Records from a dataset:
(** [Profile.__init__]; [h] is [cosmo.h]. *)
Definition Profile_init (cat : catalog) (rin_hMpc rout_hMpc : xnum)
    (bins : bins_arg) (space : string) (h : xnum)
    (boot_flag : bool) (boot_n : nat) (s : RNG) : result Profile * RNG :=
  let cat := match cat with DataFrame rows => Plain rows | Table rows => Named rows end in
  let before_loop :=
    dl ← column cat DL;
    let Mpc_scale := set_Mpc_scale dl in
    dl ← column cat DL;
    ds ← column cat DS;
    dls ← column cat DLS;
    let '(beta, sigma_critic) := set_sigma_critic dl ds dls in
    rows ← match cat with Named rows => OK rows | Plain _ => Err IndexError end;
    let geometry := zip_with (galaxy_geometry h) Mpc_scale rows in
    let dist_hMpc := (fun t => fst (fst t)) <$> geometry in
    let et := (fun t => snd (fst t)) <$> geometry in
    let ex := snd <$> geometry in
    bins ← make_bins rin_hMpc rout_hMpc bins space;
    let nbin := (Z.of_nat (length bins) - 1)%Z in
    digitized ← np_digitize dist_hMpc bins;
    let digit := (fun d => (d - 1)%Z) <$> digitized in
    let r_hMpc :=
      (fun x => xmul (Fin (qfrac 1 2)) x)
        <$> zip_with xadd (removelast bins) (tail bins) in
    shear ← np_full xzero nbin;
    cero ← np_full xzero nbin;
    shear_error ← np_full xzero nbin;
    cero_error ← np_full xzero nbin;
    stat_error ← np_full xzero nbin;
    m_cal ← np_full (Fin 1) nbin;
    N ← np_full 0%Z nbin;
    cat_weight ← column cat weight;
    cat_m ← column cat m;
    OK (Mpc_scale, beta, sigma_critic, bins, r_hMpc, nbin,
        mkBinArrays shear cero shear_error cero_error stat_error m_cal N,
        mkGalaxyArrays digit cat_weight cat_m et ex sigma_critic) in
  match before_loop with
  | Err e => (Err e, s)
  | OK (Mpc_scale, beta, sigma_critic, bins, r_hMpc, nbin, a, g) =>
      match bin_loop g boot_flag boot_n 0 (Z.to_nat nbin) a s with
      | (Err e, s) => (Err e, s)
      | (OK a, s) =>
          (OK (mkProfile Mpc_scale beta sigma_critic bins r_hMpc
                 (a_shear a) (a_cero a) (a_shear_error a) (a_cero_error a)
                 (a_stat_error a) (a_N a)), s)
      end
  end.

End Profile.

(** ** [Profile.write_to] *)

Definition nl : string := String (ascii_of_nat 10) EmptyString.

(** ['-'*n] *)
Definition dashes (n : nat) : string := string_of_list_ascii (repeat "-"%char n).

(** [s.ljust(width)]; a string is the sequence of its characters, each of
    them one [ascii] (code points below 256). *)
Definition ljust (s : string) (width : nat) : string :=
  (s ++ string_of_list_ascii (repeat " "%char (width - String.length s)))%string.

(** [' '.join(parts)] *)
Fixpoint join_space (parts : list string) : string :=
  match parts with
  | [] => EmptyString
  | [p] => p
  | p :: rest => p ++ " " ++ join_space rest
  end%string.

(** [np.column_stack] of one-dimensional arrays of one length. *)
Definition column_stack (cols : list (list xnum)) : matrix xnum :=
  match cols with
  | [] => []
  | c :: _ => tabulate (length c) (fun i => (fun col => nth i col xzero) <$> cols)
  end.

Section write_to.

(** The rendering of a float by the C format [%12.6f] is taken as
    given. *)
Variable fmt_12_6f : xnum -> string.

(** [np.savetxt(f, p, fmt=['%12.6f']*6)]: the text appended to [f]. *)
Definition savetxt (p : matrix xnum) : string :=
  fold_right (fun row acc => join_space (fmt_12_6f <$> row) ++ nl ++ acc)%string
    EmptyString p.

(** [Profile.write_to].  [file] is the content of the file before the call
    and the first component of the result its content after the call (the
    file is opened for appending and closed when the [with] block is left,
    also by an exception).  [header] holds the keys and the renderings
    [str(value)] of the values, in the order of the dictionary; [now] is
    the text that [datetime.datetime.now().strftime('%Y-%m-%d %H:%M:%S')]
    yields. *)
Definition write_to (self : Profile) (file : string)
    (header : option (list (string * string))) (colnames : bool) (now : string)
    : string * result unit :=
  let f := file in
  let f := (f ++ ("# " ++ dashes 48 ++ nl))%string in
  let f := (f ++ ("# Lensing profile " ++ nl))%string in
  let f :=
    match header with
    | Some items =>
        fold_left (fun f kv =>
          (f ++ ("# " ++ ljust (fst kv) 14 ++ " = " ++ snd kv ++ nl))%string) items f
    | None => f
    end in
  let f := (f ++ ("# " ++ nl))%string in
  match read_global module_globals "datetime" now with
  | Err e => (f, Err e)
  | OK stamp =>
      let f := (f ++ ("# " ++ stamp ++ nl))%string in
      let f := (f ++ ("# " ++ dashes 48 ++ nl))%string in
      let C := if colnames then " "%string else "# "%string in
      let f := (f ++ (C ++ "r_hMpc, shear, shear_error, cero, cero_error, stat_error " ++ nl))%string in
      let p := column_stack [r_hMpc self; shear self; shear_error self;
                             cero self; cero_error self; stat_error self] in
      let f := (f ++ savetxt p)%string in
      (f, OK tt)
  end.

End write_to.

End shear.

(** * Concrete instances, on which the definitions can be run *)

Module Examples.

(** A square root that is exact on squares of rationals and rounds down
    the numerator otherwise. *)
Definition ex_sqrt (x : xnum) : xnum :=
  match x with
  | Fin q =>
      match qsign q with
      | Lt => NaN
      | _ => Fin (Q2Qc (Z.sqrt (Qnum (this q) * Zpos (Qden (this q))) # Qden (this q)))
      end
  | PInf => PInf
  | NInf => NaN
  | NaN => NaN
  end.

(** Evenly spaced edges, end points included. *)
Definition ex_linspace (start stop : xnum) (num : Z) : result (list xnum) :=
  if (num <? 0)%Z then Err ValueError
  else
    let step := xdiv (xsub stop start) (xofZ (num - 1)) in
    OK ((fun k => xadd start (xmul (xofZ (Z.of_nat k)) step)) <$> seq 0 (Z.to_nat num)).

(** Stand-ins for the routines of [gentools]: the separation along the
    right ascension, a zero position angle, and no rotation. *)
#[local] Instance ex_external : External := {|
  np_sqrt := ex_sqrt;
  np_geomspace := fun _ _ _ => Err ValueError;
  np_linspace := ex_linspace;
  sphere_angular_vector := fun ra dec ra0 dec0 => (xabs (xsub ra ra0), xzero);
  polar_rotation := fun e1 e2 theta => (e1, e2)
|}.

(** A generator whose state is a counter. *)
Definition ex_randint (s high size : nat) : list nat * nat :=
  ((fun i => (s + i) mod high)%nat <$> seq 0 size, (s + size)%nat).

Lemma ex_randint_length s high size : length (fst (ex_randint s high size)) = size.
Proof. unfold ex_randint; simpl. by rewrite length_fmap, length_seq. Qed.

Lemma ex_randint_range s high size :
  (0 < high)%nat -> Forall (fun k => (k < high)%nat) (fst (ex_randint s high size)).
Proof.
  intros Hh. unfold ex_randint; simpl. apply Forall_fmap, Forall_forall.
  intros i _. simpl. apply Nat.mod_upper_bound. lia.
Qed.

#[local] Instance ex_random : NumpyRandom := {|
  RNG := nat;
  rng_seed := Z.to_nat;
  rng_randint := ex_randint;
  rng_randint_length := ex_randint_length;
  rng_randint_range := ex_randint_range
|}.

(** The discrete Fourier transform with the twiddle factors [w]: [w k]
    stands for the [k]-th power of the primitive root of unity. *)
Definition csum (l : list cplx) : cplx := fold_left cadd l czero.

Definition dft1 (w : nat -> cplx) (xs : list cplx) : list cplx :=
  tabulate (length xs) (fun k => csum (imap (fun j x => cmul x (w (j * k)%nat)) xs)).

Definition transpose {A} (d : A) (M : matrix A) : matrix A :=
  mtabulate (ncols M) (nrows M) (fun j i => mnth d M i j).

Definition dft2 (w : nat -> cplx) (M : matrix cplx) : matrix cplx :=
  transpose czero (dft1 w <$> transpose czero (dft1 w <$> M)).

(** On a grid of two by two points the root of unity is [-1]. *)
Definition w2 (k : nat) : cplx := if Nat.even k then mkC xone xzero else mkC (xofZ (-1)) xzero.

Definition ex_fft2 (M : matrix cplx) : matrix cplx := dft2 w2 M.
Definition ex_ifft2 (M : matrix cplx) : matrix cplx :=
  mmap (fun c => cmul c (mkC (Fin (qfrac 1 4)) xzero)) (dft2 w2 M).

(** A shear map on two by two points of spacing one half. *)
Definition ex_shear_map : kappa.ShearMap :=
  kappa.mkShearMap
    [[Fin 0; Fin 0]; [Fin (qfrac 1 2); Fin (qfrac 1 2)]]
    [[Fin 0; Fin (qz 3)]; [Fin 0; Fin (qz 3)]]
    [[Fin 1; Fin 0]; [Fin 0; Fin (qz (-1))]]
    [[Fin 0; Fin (qfrac 1 2)]; [Fin (qfrac 1 2); Fin 0]].

Definition ex_ShearMap_init (data : unit) (nbins : nat) (gals_per_bins : xnum)
    (box_size_hMpc : option xnum) (cosmo : unit) : kappa.ShearMap := ex_shear_map.

(** A stand-in for the format [%12.6f]. *)
Definition ex_fmt (x : xnum) : string := "    0.000000"%string.

(** A profile of two bins, all zero. *)
Definition ex_profile : shear.Profile :=
  shear.mkProfile [] [] [] [Fin 1; Fin (qz 2); Fin (qz 3)]
    [Fin (qfrac 3 2); Fin (qfrac 5 2)] [Fin 0; Fin 0] [Fin 0; Fin 0] [Fin 0; Fin 0]
    [Fin 0; Fin 0] [Fin 0; Fin 0] [0%Z; 0%Z].

(** A second constructor of shear maps: the same map with other
    [py] coordinates. *)
Definition ex_ShearMap_init' (data : unit) (nbins : nat) (gals_per_bins : xnum)
    (box_size_hMpc : option xnum) (cosmo : unit) : kappa.ShearMap :=
  kappa.mkShearMap (kappa.sm_px ex_shear_map)
    [[Fin 0; Fin (qz 7)]; [Fin 0; Fin (qz 7)]]
    (kappa.sm_e1 ex_shear_map) (kappa.sm_e2 ex_shear_map).

(** A galaxy at right ascension [ra] (the lens is at the origin). *)
Definition ex_galaxy (ra e1 e2 m w : Qc) : shear.galaxy :=
  shear.mkGalaxy (Fin ra) (Fin 0) (Fin 0) (Fin 0) (Fin e1) (Fin e2) (Fin m) (Fin w)
    (xofZ 1000) (xofZ 1000) (xofZ 500).

(** A catalog of three galaxies, and edges of two bins of which the
    second holds no galaxy. *)
Definition ex_rows : list shear.galaxy :=
  [ex_galaxy (qz 1) (qfrac 1 10) 0 0 1;
   ex_galaxy (qz 2) (qfrac 1 5) 0 (qfrac 1 10) 1;
   ex_galaxy (qz 100) (qfrac 1 5) (qfrac 1 10) 0 (qz 2)].

Definition ex_edges : list xnum := [Fin 1; Fin (qz 3000); Fin (qz 6000)].

Definition ex_h : xnum := Fin (qfrac 7 10).

End Examples.

(** * The statements of the specification, as definitions *)

(** A two-dimensional array given by a function of the coordinates of its
    two axes. *)
Definition grid {X Y A} (F : X -> Y -> A) (xs : list X) (ys : list Y) : matrix A :=
  (fun x => (fun y => F x y) <$> ys) <$> xs.

(** The standard FFT frequency ordering: the integer frequency at index
    [i] of a transform of length [n]. *)
Definition freq_index (n i : nat) : Z :=
  if decide (Z.of_nat i < (Z.of_nat n - 1) / 2 + 1)%Z then Z.of_nat i
  else (Z.of_nat i - Z.of_nat n)%Z.

(** The frequency at index [i] for a grid of [n] points of spacing [d]. *)
Definition freq (n : nat) (d : Qc) (i : nat) : Qc := qz (freq_index n i) / (qz (Z.of_nat n) * d).

(** The kernel of the specification at a frequency pair other than the
    origin: [(kx^2 - ky^2 - 2i kx ky) / (kx^2 + ky^2)]. *)
Definition Dstar_re (kx ky : Qc) : Qc := (kx * kx - ky * ky) / (kx * kx + ky * ky).
Definition Dstar_im (kx ky : Qc) : Qc := - (qz 2 * kx * ky) / (kx * kx + ky * ky).

(** The complex shear field of the specification, [e1 + i e2] at each
    point of an [n] by [n] grid. *)
Definition shear_field (n : nat) (e1 e2 : matrix xnum) : matrix cplx :=
  mtabulate n n (fun i j =>
    cadd (of_real (mnth xzero e1 i j)) (cmul (mkC xzero xone) (of_real (mnth xzero e2 i j)))).

(** The elementwise product of two [n] by [n] complex arrays. *)
Definition hadamard (n : nat) (A B : matrix cplx) : matrix cplx :=
  mtabulate n n (fun i j => cmul (mnth czero A i j) (mnth czero B i j)).

(** One entry of the kernel as [_conjugate_inversion_kernel] computes it,
    before the entry at the origin is overwritten. *)
Definition kernel_entry (kx ky : xnum) : cplx :=
  cdiv (csub (of_real (xsub (xsq kx) (xsq ky)))
             (cmul (cmul (mkC xzero (xofZ 2)) (of_real kx)) (of_real ky)))
       (of_real (xadd (xsq kx) (xsq ky))).

(** ** The profile, galaxy by galaxy *)

(** The physical scale, the ratio [beta] and the critical density of one
    galaxy. *)
Definition gal_Mpc_scale (gal : shear.galaxy) : xnum :=
  xmul (shear.DL gal) (np_deg2rad (xdiv (Fin 1) (xofZ 3600))).

Definition gal_beta (gal : shear.galaxy) : xnum := xdiv (shear.DLS gal) (shear.DS gal).

Definition gal_sigma_critic (gal : shear.galaxy) : xnum :=
  xmul (xmul (xdiv (xsq shear.cvel)
                   (xmul (xmul (xmul (xofZ 4) (Fin np_pi)) shear.G)
                         (xmul (xmul (shear.DL gal) (xofZ 1000000)) shear.pc)))
             (xdiv (Fin 1) (gal_beta gal)))
       (xdiv (xsq shear.pc) shear.Msun).

(** The weight of one galaxy in its bin: catalog weight over the squared
    critical density. *)
Definition gal_weight (gal : shear.galaxy) : xnum :=
  xdiv (shear.weight gal) (xsq (gal_sigma_critic gal)).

Brief: Find every line of the data above that holds the word "grid", then state how many there are and nothing else.

Problem solution: 4